Thanks Marsia. No guarantee it'll work long-term, of course, but it worked yesterday. Today I wanted to keep eating after lunch but I realized I'd said I'd call a friend and since that took two hours (and I'd had a late lunch and meditation class is early) it was time for dinner after that anyway. So today has been a win all around!
I have trouble sitting cross-legged for any length of time, so I put pillows under my knees and sit on a bolster, but I only sit that way for quick meditations.
I physically can't rotate my hip far enough to get into a cross-legged position. My right hip won't allow it. I think it may be a bony restriction but I'm giving it an honest go anyway.
 
Well done once again, Llama. I hope meditation continues to work for you. I'm being more mindful too. How many nights a week are you going?
 
You sound like you are in a really good place all round with the meditation and good food choices, and listening to your dream lessons...
Do they have different options for meditation postures at your class? I always liked cross legged, but some people seem to really like the kneeling meditation benches while others just opt for chairs.
 
Well done once again, Llama. I hope meditation continues to work for you. I'm being more mindful too. How many nights a week are you going?
Twice a week so far, but the class only runs until the end of May so I'll have to figure out which of their other meditation sessions would fit into my schedule.
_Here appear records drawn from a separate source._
(** [send] up to its first unlock. *)
Definition send_step (s : Submission) (c : Channel) : Channel * Task :=
  let l := link c in
  let b := book c in
  match state_ l with
  | ChannelState.kConnected =>
      match (match strategy_ l with None => first_large (inlineLimit_ l) (jobs (request s)) 0 | Some _ => None end) with
      | Some i => (c, TRefused s kJobFailed (kindLabel (request s) i ++ ": inline input exceeds the inline limit"))
      | None =>
          if inFlightLimit_ l <=? Z.of_nat (base.size (pending_ b)) then
            if zlen (queued_ b) <? queueCapacity (options_ c)
            then (with_book (mkBook (nextId_ b) (pending_ b) (queued_ b ++ [s])) c, TOver)
            else (c, TRefused s kBusy "remote channel at capacity")
          else
            let id := nextId_ b in
            let b := mkBook (u64 (id + 1)) (<[id := mkPending s false]> (pending_ b)) (queued_ b) in
            (note_assigned id s (with_book b c),
             match strategy_ l with Some _ => TTransfer id s (jobs (request s)) [] | None => TEncode id s [] end)
      end
  | ChannelState.kClosed => (c, TRefused s kUnavailable "worker connection closed")
  | _ => (c, TRefused s kUnavailable "not connected")
  end.

(** ** Replies *)

(** [handleReply]'s first loop: the outputs a strategy carried, where [receive] is
    what the strategy answers for the i-th result's reference. *)
Definition receive_output (strategy : bool) (receive : nat -> list byte -> expected Payload PipelineError)
    (i : nat) (r : JobResult) : JobResult :=
  if bool_decide (kind (output r) = kReference) then
    match (if strategy then receive i (bytes (output r)) else Unexpected kJobFailed) with
    | Expected p => mkResult (status r) (error r) (message r) p
    | Unexpected e => mkResult (JobStatus_u8 kFailed) (PipelineError_u8 e) "output payload unavailable" Payload_empty
    end
  else r.
Definition receive_outputs strategy receive (reply : SubGraphReply) : SubGraphReply :=
  mkReply (imap (receive_output strategy receive) (results reply)).

Definition failure_error (r : JobResult) : Z :=
  if status r =? JobStatus_u8 kCancelled then PipelineError_u8 kCancelledError
  else if status r =? JobStatus_u8 kTimedOut then PipelineError_u8 kTimeout
  else error r.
Do they have different options for meditation postures at your class? I always liked cross legged, but some people seem to really like the kneeling meditation benches while others just opt for chairs.
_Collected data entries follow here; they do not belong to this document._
(** A step moves completions between the book, its thread and the world. *)
Lemma task_step_once n a t c c' t' d : book_inv n c -> task_step a t c = Some (c', t') ->
  (held d c' + in_task d t')%nat = (held d c + in_task d t)%nat.
Proof.
  intros Hb H. destruct t as [| |s|s e msg|id s [|j rest] ov|id s ov|id|id e msg|id s e msg next|[s|]| |frame|id reply|id p reply next| |[|s l]|id|], a;
    cbn [task_step] in H; unfold replied_step, closed_step in H; try done; try (by apply (frame_step_once _ _ _ _ _ d) in H); no_cancel.
  - destruct (connect_begin _ _); simplify_eq; done.
  - destruct (connect_result _); simplify_eq; done.
  - destruct (connect_result _); simplify_eq; done.
  - injection H as H. by apply (send_step_once n s c).
  - simplify_eq. unfold fail_job. rewrite held_complete. cbn. rewrite of_is. lia.
  - by simplify_eq.
  - destruct (large _ _); by simplify_eq.
  - destruct (large _ _); [|done]. destruct r; by simplify_eq.
  - destruct (encodeRequest _ _ _); [destruct ok|]; by simplify_eq.
  - simplify_eq. unfold held. cbn. destruct (pending_ (book c) !! id) as [p|] eqn:E.
    + by rewrite (alter_pending _ _ _ _ E), (in_pending_replace _ _ _ _ _ E).
    + rewrite alter_id; [done|]. intros x Hx. by rewrite Hx in E.
  - destruct (take_pending id (book c)) as [[[b p] next]|] eqn:E; simplify_eq/=; [|done].
    destruct (take_pending_count d _ _ _ _ _ E) as [Hc _]. unfold held. cbn. lia.
  - simplify_eq. unfold fail_job. rewrite held_complete, held_endScope. cbn. rewrite of_is. lia.
  - destruct (stops c (done_ s)); simplify_eq/=; [|lia]. unfold succeed_job. rewrite held_complete. cbn. rewrite of_is. lia.
  - by simplify_eq.
  - destruct (takeQueued (book c)) as [b next] eqn:E. simplify_eq/=.
    destruct (takeQueued_count d _ _ _ E) as (Hq & Hp & _). unfold held. cbn. rewrite Hp. lia.
  - destruct (take_pending id (book c)) as [[[b p] next]|] eqn:E; simplify_eq/=; [|done].
    destruct (take_pending_count d _ _ _ _ _ E) as [Hc _]. unfold held. cbn. lia.
  - rewrite <- (held_endScope d id c). injection H as H. revert H.
    generalize (endScope_of id c). clear c Hb. intros c H.
    destruct (stops c (done_ (submission p))).
    + simplify_eq. unfold succeed_job. rewrite held_complete. cbn. rewrite of_is. lia.
    + destruct (reply_outcome _ _) as [r msg]. destruct (onReply _); simplify_eq; rewrite held_complete, ?held_handle; cbn;
        rewrite of_is; lia.
  - simplify_eq. unfold held. cbn. rewrite sum_list_with_app, in_pending_submissions, in_pending_empty.
    unfold in_queue, used. cbn. lia.
  - by simplify_eq.
  - simplify_eq. unfold fail_job. rewrite held_complete. cbn. rewrite of_is. lia.
  - destruct ok; by simplify_eq.
Qed.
I use the crappy folding chairs that tend to hurt my otherwise healthy back (hence the motivation to try and get my back to cooperate) but there are also cushions on the floor. No kneeling benches, sadly: I think those would work well for me.
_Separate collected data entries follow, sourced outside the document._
(* ===== verification/Executors.v ===== *)
(** The thread-pool executor (include/sub0pipeline/executor/priority_executor.hpp,
    platform/priority/priority_executor.cpp): callers of [dispatch] and [waitAll],
    the workers and the two condition variables, one critical section, atomic
    access or call out of the executor per step. A job is named by the place of
    its acceptance. *)
From S2P Require Import Prelude Types.

(** A queued job; [sequence] is what the stable executor compares. *)
Record QueuedJob := mkJob { sequence : Z; job : nat; priority : Z }.

Inductive Worker : Set :=
  | WStart                    (* before onThreadStart *)
  | WChecks                   (* about to take the lock and look at the queue *)
  | WAsleep                   (* blocked in wake_.wait *)
  | WAwake                    (* woken, about to look at the queue again *)
  | WRuns (j : nat) | WCompletes (j : nat)
  | WCounts (j : nat)         (* targets destroyed, about to count the job out *)
  | WNotifies                 (* counted the last job out *)
  | WGone.

(** Threads that call the executor. *)
Inductive Caller : Set :=
  | CNotify                   (* dispatch, after its section, with a worker to wake *)
  | CNotifyAll                (* stopWorkers, after its section *)
  | CWaits                    (* waitAll, about to test the count *)
  | CAsleep                   (* blocked in doneCv_.wait *)
  | CReturned.

Record Pool := mkPool {
  queue_ : list QueuedJob; nextSequence_ : Z; idle_ : Z; stopping_ : bool; inFlight_ : Z;
  workers : list Worker; callers : list Caller;
  accepted : nat; started : list nat; finished : list nat
}.

Section pool.
(** The variant, and the queue's bound (0 for none). *)
Context (Stable : bool) (queueCapacity_ : Z).

(** [operator<] *)
Definition less (a b : QueuedJob) : bool :=
  if negb (priority a =? priority b) then priority a <? priority b
  else if Stable then sequence b <? sequence a else false.

(** The queue's top is a job that no other is greater than; which one, where
    several are, is the heap's choice. *)
Definition top (q : list QueuedJob) (k : nat) : option QueuedJob :=
  match q !! k with
  | Some x => if existsb (less x) q then None else Some x
  | None => None
  end.

Definition pool_begin (threadCount : nat) : Pool :=
  mkPool [] 0 0 false 0 (replicate threadCount WStart) [] 0 [] [].

Definition with_worker (w : nat) (x : Worker) (p : Pool) : Pool :=
  mkPool (queue_ p) (nextSequence_ p) (idle_ p) (stopping_ p) (inFlight_ p) (<[w := x]> (workers p)) (callers p)
    (accepted p) (started p) (finished p).
Definition with_caller (c : nat) (x : Caller) (p : Pool) : Pool :=
  mkPool (queue_ p) (nextSequence_ p) (idle_ p) (stopping_ p) (inFlight_ p) (workers p) (<[c := x]> (callers p))
    (accepted p) (started p) (finished p).
Definition add_caller (x : Caller) (p : Pool) : Pool :=
  mkPool (queue_ p) (nextSequence_ p) (idle_ p) (stopping_ p) (inFlight_ p) (workers p) (callers p ++ [x])
    (accepted p) (started p) (finished p).
Definition with_idle (i : Z) (p : Pool) : Pool :=
  mkPool (queue_ p) (nextSequence_ p) i (stopping_ p) (inFlight_ p) (workers p) (callers p)
    (accepted p) (started p) (finished p).

Definition UINT32_MAX : Z := 2 ^ 32 - 1.
Definition exhausted (p : Pool) : bool :=
  (negb (queueCapacity_ =? 0) && (zlen (queue_ p) =? queueCapacity_)) || (inFlight_ p =? UINT32_MAX).

(** [dispatch]: [None] when it throws. *)
Definition dispatch (prio : Z) (p : Pool) : option Pool :=
  if exhausted p then None
  else
    let p' := mkPool (queue_ p ++ [mkJob (nextSequence_ p) (accepted p) prio]) (u64 (nextSequence_ p + 1))
                (idle_ p) (stopping_ p) (u32 (inFlight_ p + 1)) (workers p) (callers p)
                (S (accepted p)) (started p) (finished p) in
    Some (if negb (idle_ p =? 0) then add_caller CNotify p' else p').

Definition wakes (x : Worker) : Worker := match x with WAsleep => WAwake | _ => x end.
Definition resumes (x : Caller) : Caller := match x with CAsleep => CWaits | _ => x end.

(** The tail of [wake_.wait] under the lock, with [idle] what is then counted: sleep,
    leave, or take the job at [k]. *)
Definition look (w k : nat) (idle : Z) (p : Pool) : option Pool :=
  match queue_ p with
  | [] => if stopping_ p then Some (with_worker w WGone (with_idle (u32 (idle - 1)) p))
          else Some (with_worker w WAsleep (with_idle idle p))
  | _ =>
      match top (queue_ p) k with
      | Some x =>
          Some (mkPool (delete k (queue_ p)) (nextSequence_ p) (u32 (idle - 1)) (stopping_ p) (inFlight_ p)
                  (<[w := WRuns (job x)]> (workers p)) (callers p) (accepted p) (started p ++ [job x]) (finished p))
      | None => None
      end
  end.

Definition worker_step (w k : nat) (p : Pool) : option Pool :=
  match workers p !! w with
  | Some WStart => Some (with_worker w WChecks p)
  | Some WChecks => look w k (u32 (idle_ p + 1)) p
  | Some WAwake => look w k (idle_ p) p
  | Some (WRuns j) => Some (with_worker w (WCompletes j) p)
  | Some (WCompletes j) => Some (with_worker w (WCounts j) p)
  | Some (WCounts j) =>
      Some (mkPool (queue_ p) (nextSequence_ p) (idle_ p) (stopping_ p) (u32 (inFlight_ p - 1))
              (<[w := if inFlight_ p =? 1 then WNotifies else WChecks]> (workers p)) (callers p)
              (accepted p) (started p) (finished p ++ [j]))
  | Some WNotifies =>
      Some (mkPool (queue_ p) (nextSequence_ p) (idle_ p) (stopping_ p) (inFlight_ p)
              (<[w := WChecks]> (workers p)) (resumes <$> callers p) (accepted p) (started p) (finished p))
  | _ => None
  end.

(** [notify_one] wakes a sleeping worker, [w], if there is one. *)
Definition notify_one (w : nat) (p : Pool) : option Pool :=
  match workers p !! w with
  | Some WAsleep => Some (with_worker w WAwake p)
  | _ => if existsb (fun x => match x with WAsleep => true | _ => false end) (workers p) then None else Some p
  end.

Definition caller_step (c w : nat) (p : Pool) : option Pool :=
  match callers p !! c with
  | Some CNotify => with_caller c CReturned <$> notify_one w p
  | Some CNotifyAll =>
      Some (with_caller c CReturned
        (mkPool (queue_ p) (nextSequence_ p) (idle_ p) (stopping_ p) (inFlight_ p) (wakes <$> workers p) (callers p)
           (accepted p) (started p) (finished p)))
  | Some CWaits => Some (with_caller c (if inFlight_ p =? 0 then CReturned else CAsleep) p)
  | _ => None
  end.

(** [stopWorkers]: its section, then it wakes every worker. *)
Definition stopWorkers (p : Pool) : Pool :=
  add_caller CNotifyAll (mkPool (queue_ p) (nextSequence_ p) (idle_ p) true (inFlight_ p) (workers p) (callers p)
                           (accepted p) (started p) (finished p)).

(** Calls from outside, moves of threads inside, and spurious wake-ups. Nothing is
    dispatched once the executor is being destroyed. *)
Inductive Call : Set := KDispatch (prio : Z) | KWaitAll | KStop | KSpuriousWorker (w : nat) | KSpuriousCaller (c : nat).
Inductive Inner : Set := IWorker (w k : nat) | ICaller (c w : nat).

Definition pool_call (k : Call) (p : Pool) : option Pool :=
  match k with
  | KDispatch prio => if stopping_ p then None else dispatch prio p
  | KWaitAll => Some (add_caller CWaits p)
  | KStop => if stopping_ p then None else Some (stopWorkers p)
  | KSpuriousWorker w => match workers p !! w with Some WAsleep => Some (with_worker w WAwake p) | _ => None end
  | KSpuriousCaller c => match callers p !! c with Some CAsleep => Some (with_caller c CWaits p) | _ => None end
  end.
Definition pool_inner (i : Inner) (p : Pool) : option Pool :=
  match i with IWorker w k => worker_step w k p | ICaller c w => caller_step c w p end.

Definition pool_move (m : Call + Inner) (p : Pool) : option Pool :=
  match m with inl k => pool_call k p | inr i => pool_inner i p end.
Fixpoint pool_moves (l : list (Call + Inner)) (p : Pool) : option Pool :=
  match l with [] => Some p | m :: l => p ← pool_move m p; pool_moves l p end.

Definition inner_step (p p' : Pool) : Prop := exists i, pool_inner i p = Some p'.

End pool.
Last night kind of sucked. I was the only one of the students who arrived on time and Substitute came later as well. One of the backup ladies hadn't got the no incense memo so the place reeked when I came in. She did extinguish it when I asked if I could open a window (I hadn't seen it and thought the grossness was from an earlier session) but she seemed insulted. Especially because apparently she'd just had the windows open for an hour... So now my throat is itching and my eyes are red because of course I didn't take AH before I left.
And then the other one wanted to do a voice exercise with me, which was very kind but also mortifying for non-singing (in public) me as the late-comers all started to come in.
The first meditation exercise was nice and I wasn't even annoyed by Substitute tales of miracles and other wonders this time but then another group member wanted to wow everyone with her Very Special Mystical Experiences and it took forever. I didn't mention they sounded exactly like untreated anxiety but I did say that one of the things she described was called sleep paralysis. Which of course wasn't what she wanted to hear at all, even though I left a loophole for people to decide for themselves if it was a medical phenomenon or a spiritual one.
I think it annoyed me so much because I've experienced all the things she described countless times as a kid and teen and didn't enjoy them at all. And honestly I don't want them to start culminating in panic attacks for her. Plus... back in the day I didn't dare to tell anyone about my fears and it made me feel like an outcast and her using hers as a kind of trophy made me feel like I didn't belong again. And that's not nice.

Sadly that pushed everything back and I had to leave before we started the last exercise. Plus I was annoyed. So I'll have to try and work on letting this crap roll off me some more If I want to be able to keep going. Which I do.

Oh, the scale is down half a kilo from last week.